Через пару часов в нашей камере Сычёв уже забивал косяк.
— Будешь? — спросил он меня.
— Нет, я ни разу не пробовал.
Сделав уже по несколько затяжек, они заметно развеселились.
— Первый раз попробовать дурь на киче, — давился от смеха Арушутян, протягивая мне сигарету. — Видишь, как кичман полезен для исправления. Многому новому здесь можешь научиться. Попробуй, братан, не умрёшь.
Сделав несколько затяжек, я закашлял. Через какое-то время стало немного весело, мы о чем-то смеялись в темной, грязной камере, и жизнь показалась уже не такой плохой и тусклой.
Вскоре Арушутяну сильно захотелось женщину.
— Бабу хочу, бабу хочу!!! — кричал он на весь кичман.
Ему пришла мысль развлечься с «Машкой». Объект любвеобильного армянина был небольшого роста, с большой круглой попой. «Машка» как раз заступил на пост и ходил, охраняя камеры. Арушутян позвал его к двери нашей камеры.
— «Машка», «Машка», открой дверь.
— Ашот, нельзя, я не могу, я же на посту.
— Твар, ты чё, не понял меня, пидрило ленинградское?! Открывай быстрее, а то как откинусь с кичмана, я тебе башку откручу, сучара, зарежу падаль!!
— У меня ключей нет, они у разводящего, Ахмеда, — заискивающе лепетал он.
— Скажи Ахмеду, что я прошу.
После нескольких минут двери камеры открылась. Сычёв за шкирку с силой кинул солдатика в угол камеры. Он упал, автомат брякнул о бетонный пол, пилотка слетела на пол.
— На колени, сучара! — угрожающе прорычал Арушутян, подходя и расстегивая на ходу брюки.
— Ашот, Ашот, ты же обещал, что это больше не произойдет! Пожалуйста, отпустите меня, ребята, — умоляюще гнусавил наш бравый охранник.
— Заткни свой поганый рот, пидор, а то тебя все камеры сегодня ночью обслужат и в задницу тебе автомат засуну! Ты понял меня, урод? Ты что, забыл, как я тебя «опускал» в каптёрке, да если об этом все узнают, знаешь, что с тобой будет? — и несколько раз ладошкой ударил его по щекам. — Давай, Андрюща, давай!
— Да, Ашот, да…
Через несколько минут омерзительного действа Арушутян дико зарычал, закинув назад голову, закрыв глаза, двумя руками крепко держась за волосы «Машки», стоящего на коленях.
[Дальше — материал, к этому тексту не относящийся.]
(** X14: a 201 answer whose body is not valid JSON leaves the identifier
    at 0: the status request is made all the same, for deployment 0. *)
Theorem invalid_json_addresses_deployment_zero (owner repo data : string)
  (resp : response) :
  ownerAndRepo (RepositoryURL cfg) = Returned (owner, repo) ->
  urlError w (deploymentsURL cfg owner repo) = None ->
  roundTrip w [] (deploymentCall w cfg owner repo) = Ok resp ->
  StatusCode resp = 201%Z ->
  Body resp = Readable data ->
  json.parse data = None ->
  urlError w (statusesURL cfg owner repo 0) = None ->
  requests (fst (run (createDeployment w cfg)))
  = [deploymentCall w cfg owner repo; statusCall w cfg owner repo 0]
  /\ URL (statusCall w cfg owner repo 0)
     = APIURL cfg ++ "/repos/" ++ owner ++ "/" ++ repo ++ "/deployments/0/statuses".
Proof.
  intros Ho Hu Hr Hs Hb Hp Hu2; split; [|reflexivity].
  destruct (createDeployment_ignores_decoding_errors w cfg owner repo data resp
              Ho Hu Hr Hs Hb) as (t & -> & Ht).
  assert (E : Id (fst (Unmarshal data zeroResponse)) = 0%Z)
    by (unfold Unmarshal; now rewrite Hp).
  rewrite E, (createDeploymentStatus_requests w cfg owner repo 0 t Ho Hu2), Ht.
  reflexivity.
Qed.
Всё происходило как во сне. Наркотик подействовал, и я безразлично наблюдал за этим. «Может, стоит вмешаться?» — лениво думал я. Но пока я размышлял, всё уже закончилось.
Стоящий на стрёме Сычёв крикнул: «Атас! Шакалы!» Схватив «Машку» за подмышки, он выволок его в коридор, выбросил туда пилотку с автоматом.
— Закрывай камеру, пидрило, быстрее, — грозно прошептал ему Иван, прикрывая дверь.